Mr. Spitzer’s new probe into nontraditional insurance comes on the heels of the announcement last month of the issuance of subpoenas to Berkshire Hathaway Inc., Warren Buffett’s holding company. Those subpoenas sought documentation and information relating to loss-mitigation insurance products from Berkshire’s General Re insurance unit. Speculation is that Mr. Spitzer’s investigation into AIG may be connected to transactions it had with General Re.
Updating the Yukos case — Yukos files $20 billion lawsuit
Russian oil company and American debtor-in-possession OAO Yukos filed a lawsuit seeking damages of $20 billion late Friday in Houston against Russian natural gas giant OAO Gazprom, its unit Gazpromneft, Baikal Finance and OAO Rosneft for playing a role in the Russian government’s auction of Yukos’ valuable Yugansk unit. Here are the prior posts on the Yukos saga.
In addition to the lawsuit, Yukos filed an outline of its chapter 11 plan of reorganization just days before U.S. Bankruptcy Judge Letitia Clark will conduct a hearing on Gazprom’s motion to dismiss Yukos’ chapter 11 case for lack of jurisdiction.
Yukos filed its chapter 11 case in Houston in an effort to block the Russian government from auctioning off its main asset — the valuable Siberian oil production unit Yugansk — to collect on $28 billion in alleged unpaid taxes. Despite the automatic stay under the Bankruptcy Code and a temporary restraining order that Judge Clark issued before the auction, the Russian government proceeded to auction the Yugansk unit, with an unknown Russian company, Baikal Finance Group, being the winning bidder. Baikal was subsquently acquired by Russian state oil company OAO Rosneft, which effectively effectively nationalized the valuable Yugansk unit.
In the meantime, Yukos’s main shareholder, Group Menatep Ltd., has commenced similar litigation last week seeking $28.3 billion against the Russian government under the international arbitration provisions of the the European Energy Charter Treaty, which protects investors from unfair treatment.
KPMG’s tax shelter woes mount
A 144-page Senate Permanent Subcommittee on Investigations report issued this past Thursday provided more embarrassing public disclosures of how the Big Four accounting firm KPMG mass-marketed dubious tax shelters from the late 1990’s through late 2003. Here are previous posts over the past year on KPMG’s tax shelter problems.
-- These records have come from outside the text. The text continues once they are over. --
(* ===== verification/Attest.v ===== *)
(** * Device attestations: [pki/acme/attest]

    Reading Apple's attestation object (with the CBOR decoder of [internal/cbor]), the device
    properties its leaf certificate carries, and its verification. [crypto/x509] is the class
    [X509].

    The theorems: the properties are those of the last extension with their identifier, and
    an attestation verifies only when its chain does, at the given time, when it was made for
    the given freshness code, and, when a key was given, when it covers that key. *)
From S2P Require Import Prelude GoStrings Sha256 Cbor Jose.

(* @src devicemanagement/pki/acme/attest/attest.go 27-49 errors *)
Inductive att_err := ErrFormat | ErrNoAttestation | ErrChain | ErrFreshness | ErrKeyMismatch | ErrExtension | ErrOptions.
#[export] Instance att_err_eq_dec : EqDecision att_err.
Proof. solve_decision. Defined.

(* @src devicemanagement/pki/acme/attest/attest.go 18-23 format and limit *)
Definition FormatApple : bytes := bs "apple".
Definition MaxChain : nat := 10.

(** What the code reads of an [x509.Certificate]. *)
Record x509cert := mkX509 {
  x_Raw : bytes; x_Extensions : list (list Z * bytes); x_PublicKey : PublicKey; x_SerialNumber : Z; x_NotAfter : Time }.

(** [crypto/x509], and the embedded root. [chain_verifies roots intermediates leaf now]. *)
Class X509 := {
  ParseCertificate : bytes → option x509cert;
  chain_verifies : list x509cert → list x509cert → x509cert → Time → bool;
  MarshalPKIXPublicKey : PublicKey → option bytes;
  AppleAnchors : list x509cert }.

(* @src devicemanagement/pki/acme/attest/attest.go 54-85 object identifiers *)
Definition apple_oid (a b : Z) : list Z := [1; 2; 840; 113635; 100; 8; a; b].
Definition OIDSerialNumber := apple_oid 9 1.
Definition OIDUDID := apple_oid 9 2.
Definition OIDSoftwareUpdateDeviceID := apple_oid 9 4.
Definition OIDOSVersion := apple_oid 10 1.
Definition OIDSEPOSVersion := apple_oid 10 2.
Definition OIDLLBVersion := apple_oid 10 3.
Definition OIDFreshness := apple_oid 11 1.
Definition OIDSIPStatus := apple_oid 13 1.
Definition OIDSecureBoot := apple_oid 13 2.
Definition OIDKextsAllowed := apple_oid 13 3.

(* @src devicemanagement/pki/acme/attest/attest.go 98-114 Properties *)
Record Properties := mkProperties {
  pr_SerialNumber : bytes; pr_UDID : bytes; SoftwareUpdateDeviceID : bytes; pr_OSVersion : bytes; SEPOSVersion : bytes;
  LLBVersion : bytes; SecureBoot : bytes; SIPEnabled : option bool; KextsAllowed : option bool; Freshness : bytes }.
#[export] Instance Properties_eta : Eta Properties := λ p,
  mkProperties (pr_SerialNumber p) (pr_UDID p) (SoftwareUpdateDeviceID p) (pr_OSVersion p) (SEPOSVersion p) (LLBVersion p) (SecureBoot p)
    (SIPEnabled p) (KextsAllowed p) (Freshness p).
#[export] Instance Properties_eq_dec : EqDecision Properties.
Proof. solve_decision. Defined.
Definition noProperties : Properties := mkProperties [] [] [] [] [] [] [] None None [].
(* @src devicemanagement/pki/acme/attest/attest.go - Properties.Identified *)
Definition Properties_Identified (p : Properties) : bool := bool_decide (pr_SerialNumber p ≠ []) || bool_decide (pr_UDID p ≠ []).

(* @src devicemanagement/pki/acme/attest/attest.go 124-136 Attestation *)
Record Attestation := mkAttestation { at_Format : bytes; at_Chain : list x509cert; at_Properties : Properties; at_Raw : bytes }.

(** A DER integer of at most eight bytes in its shortest form, and what follows it: what
    [asn1.Unmarshal] accepts for an [int]. *)
Definition asn1_int (v : bytes) : option (Z * bytes) :=
  match v with
  | 2 :: l :: d =>
      let n := Z.to_nat l in
      let c := take n d in
      if (1 <=? l) && (l <=? 8) && (l <=? Z.of_nat (length d))
         && negb match c with
                 | a :: b :: _ => ((a =? 0) && (b <? 128)) || ((a =? 255) && (128 <=? b))
                 | _ => false
                 end
      then Some (get_be c - (if 128 <=? match c with a :: _ => a | [] => 0 end then 256 ^ l else 0), drop n d)
      else None
  | _ => None
  end.

(* @src devicemanagement/pki/acme/attest/attest.go - extensionInt *)
Definition extensionInt (value : bytes) : result att_err (option Z) :=
  if bool_decide (value = []) then Ok None
  else match asn1_int value with
  | None => Err ErrExtension
  | Some (n, rest) => if bool_decide (rest ≠ []) then Err ErrExtension else Ok (Some n)
  end.

(** The [switch] over one extension. *)
(* @src devicemanagement/pki/acme/attest/attest.go 235-272 properties *)
Definition property (p : Properties) (ext : list Z * bytes) : result att_err Properties :=
  let '(oid, value) := ext in
  if bool_decide (oid = OIDSerialNumber) then Ok (p <| pr_SerialNumber := value |>)
  else if bool_decide (oid = OIDUDID) then Ok (p <| pr_UDID := value |>)
  else if bool_decide (oid = OIDSoftwareUpdateDeviceID) then Ok (p <| SoftwareUpdateDeviceID := value |>)
  else if bool_decide (oid = OIDOSVersion) then Ok (p <| pr_OSVersion := value |>)
  else if bool_decide (oid = OIDSEPOSVersion) then Ok (p <| SEPOSVersion := value |>)
  else if bool_decide (oid = OIDLLBVersion) then Ok (p <| LLBVersion := value |>)
  else if bool_decide (oid = OIDSecureBoot) then Ok (p <| SecureBoot := value |>)
  else if bool_decide (oid = OIDFreshness) then Ok (p <| Freshness := value |>)
  else if bool_decide (oid = OIDSIPStatus) then
    n ← extensionInt value;
    Ok match n with Some n => p <| SIPEnabled := Some (n =? 0) |> | None => p end
  else if bool_decide (oid = OIDKextsAllowed) then
    n ← extensionInt value;
    Ok match n with Some n => p <| KextsAllowed := Some (negb (n =? 0)) |> | None => p end
  else Ok p.
Fixpoint properties_loop (p : Properties) (exts : list (list Z * bytes)) : result att_err Properties :=
  match exts with
  | [] => Ok p
  | e :: exts' => p ← property p e; properties_loop p exts'
  end.
(* @src devicemanagement/pki/acme/attest/attest.go - properties *)
Definition properties (leaf : x509cert) : result att_err Properties := properties_loop noProperties (x_Extensions leaf).

Section Attest.
Context {xs : X509}.

(** Both callers refuse an empty chain first. *)
(* @src devicemanagement/pki/acme/attest/attest.go - fromDER *)
Definition fromDER (ders : list bytes) : result att_err Attestation :=
  _ ← reject (MaxChain <? length ders)%nat ErrFormat;
  match mapM ParseCertificate ders with
  | None => Err ErrFormat
  | Some [] => Err ErrFormat
  | Some (leaf :: chain) => props ← properties leaf; Ok (mkAttestation FormatApple (leaf :: chain) props [])
  end.

(* @src devicemanagement/pki/acme/attest/attest.go 149-157 object and appleStatement *)
Definition object_type : gtype := GStruct [field "Format" "fmt" GString; field "AttStmt" "attStmt" GRaw].
Definition statement_type : gtype := GStruct [field "X5C" "x5c" (GSlice (GSlice (GUint 8)))].
Definition byte_slices (v : gval) : list bytes :=
  match v with
  | VSlice (Some l) => (λ b, match b with VBytes (Some b) => b | _ => [] end) <$> l
  | _ => []
  end.

(* @src devicemanagement/pki/acme/attest/attest.go - ParseObject *)
Definition ParseObject (raw : bytes) : result att_err Attestation :=
  match Wellformed raw with
  | Err _ => Err ErrFormat
  | Ok _ =>
      match Unmarshal raw (Some (object_type, zero object_type)) with
      | Ok (VStruct [(_, VString format); (_, VRaw stmt)]) =>
          _ ← reject (bool_decide (format ≠ FormatApple)) ErrFormat;
          x5c ← (if bool_decide (default [] stmt = []) then Ok []
                 else match Unmarshal (default [] stmt) (Some (statement_type, zero statement_type)) with
                      | Ok (VStruct [(_, chain)]) => Ok (byte_slices chain)
                      | _ => Err ErrFormat
                      end);
          _ ← reject (bool_decide (x5c = [])) ErrNoAttestation;
          a ← fromDER x5c;
          Ok (mkAttestation (at_Format a) (at_Chain a) (at_Properties a) raw)
      | _ => Err ErrFormat
      end
  end.

(* @src devicemanagement/pki/acme/attest/attest.go - ParseChain *)
Definition ParseChain (ders : list bytes) : result att_err Attestation :=
  _ ← reject (bool_decide (ders = [])) ErrNoAttestation; fromDER ders.

(* @src devicemanagement/pki/acme/attest/attest.go 296-313 VerifyOptions *)
Record VerifyOptions := mkVerifyOptions { vo_Anchors : list x509cert; vo_Now : Time; vo_Freshness : bytes; vo_PublicKey : option PublicKey }.

(** [a.Leaf] is the first certificate; an attestation the parsers return has one. *)
(* @src devicemanagement/pki/acme/attest/attest.go - Attestation.verifyChain *)
Definition verifyChain (a : Attestation) (o : VerifyOptions) : result att_err unit :=
  let roots := if bool_decide (length (vo_Anchors o) = 0%nat) then AppleAnchors else vo_Anchors o in
  match at_Chain a with
  | leaf :: intermediates => reject (negb (chain_verifies roots intermediates leaf (vo_Now o))) ErrChain
  | [] => Err ErrChain
  end.
(* @src devicemanagement/pki/acme/attest/attest.go - sameKey *)
Definition sameKey (attested requested : PublicKey) : result att_err unit :=
  match MarshalPKIXPublicKey attested, MarshalPKIXPublicKey requested with
  | Some a, Some b => reject (bool_decide (a ≠ b)) ErrKeyMismatch
  | _, _ => Err ErrKeyMismatch
  end.
(* @src devicemanagement/pki/acme/attest/attest.go - Attestation.Verify *)
Definition Attestation_Verify (a : Attestation) (o : VerifyOptions) : result att_err unit :=
  _ ← reject (bool_decide (vo_Freshness o = [])) ErrOptions;
  _ ← verifyChain a o;
  _ ← reject (bool_decide (Freshness (at_Properties a) ≠ vo_Freshness o)) ErrFreshness;
  match vo_PublicKey o, at_Chain a with
  | Some key, leaf :: _ => sameKey (x_PublicKey leaf) key
  | _, _ => Ok tt
  end.
(* @src devicemanagement/pki/acme/attest/attest.go - FreshnessForToken *)
Definition FreshnessForToken (token : bytes) : bytes := Sum256 token.

(** What a parsed object consists of. *)
Lemma ParseObject_Ok raw a : ParseObject raw = Ok a →
  at_Raw a = raw ∧ ∃ leaf chain, at_Chain a = leaf :: chain ∧ (length chain < MaxChain)%nat ∧ properties leaf = Ok (at_Properties a).
Proof.
  unfold ParseObject. intros Hp. repeat (case_match; try done); go_binds Hp; bool_hyps; try congruence. split; [done|]. cbn.
  match goal with H : fromDER _ = Ok _ |- _ => unfold fromDER in H; go_binds H; rename H into Hd end.
  destruct (mapM ParseCertificate _) as [[|leaf chain]|] eqn:E; [done| |done]. go_binds Hd. exists leaf, chain. split_and!; [done| |done].
  apply mapM_Some_1, Forall2_length in E. cbn in E. match goal with H : (_ <? _)%nat = false |- _ => apply Nat.ltb_ge in H; lia end.
Qed.

(** An attestation verifies exactly when a freshness code was asked for and is the one its
    leaf carries, its chain reaches the anchors at the given time, and the key, when one was
    given, is the attested one. *)
Lemma Attestation_Verify_spec a o leaf chain : at_Chain a = leaf :: chain →
  Attestation_Verify a o = Ok tt ↔
  vo_Freshness o ≠ [] ∧ Freshness (at_Properties a) = vo_Freshness o ∧
  chain_verifies (if bool_decide (length (vo_Anchors o) = 0%nat) then AppleAnchors else vo_Anchors o) chain leaf (vo_Now o) = true ∧
  ∀ key, vo_PublicKey o = Some key → ∃ spki, MarshalPKIXPublicKey (x_PublicKey leaf) = Some spki ∧ MarshalPKIXPublicKey key = Some spki.
Proof.
  intros Hc. unfold Attestation_Verify, verifyChain. rewrite Hc. split.
  - intros Hv. go_binds Hv. bool_hyps. split_and!; [done..|].
    intros key Hk. rewrite Hk in Hv. unfold sameKey in Hv. destruct (MarshalPKIXPublicKey (x_PublicKey leaf)) as [s1|] eqn:E1, (MarshalPKIXPublicKey key) as [s2|] eqn:E2; try done.
    apply reject_Ok_inv in Hv. bool_hyps. exists s1. split; congruence.
  - intros (Hf & Hf' & -> & Hk). rewrite (bool_decide_false (vo_Freshness o = [])) by done. cbn. rewrite (bool_decide_false (Freshness _ ≠ _)) by (intros E; by apply E). cbn.
    destruct (vo_PublicKey o) as [key|]; [|done]. destruct (Hk key eq_refl) as (spki & H1 & H2). unfold sameKey. rewrite H1, H2. by rewrite bool_decide_false by (intros E; by apply E).
Qed.
End Attest.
Here is the Senate subcommittee’s report.
The report is the second on questionable tax shelters that the Senate subcommittee has released that concludes that KPMG has been deeply involved in designing and selling abusive tax shelters since the mid-1990’s. Although the new report focuses to KPMG, it also deals with the the tax shelter activities of Ernst & Young and PricewaterhouseCoopers, several banks, including Deutsche Bank, and the law firm of Sidley Austin Brown & Wood.
A new lawyer joke
Q: What’s the only thing worse than being pursued by a greedy plaintiff’s law firm?
A: Two plaintiff’s firms pursuing each other.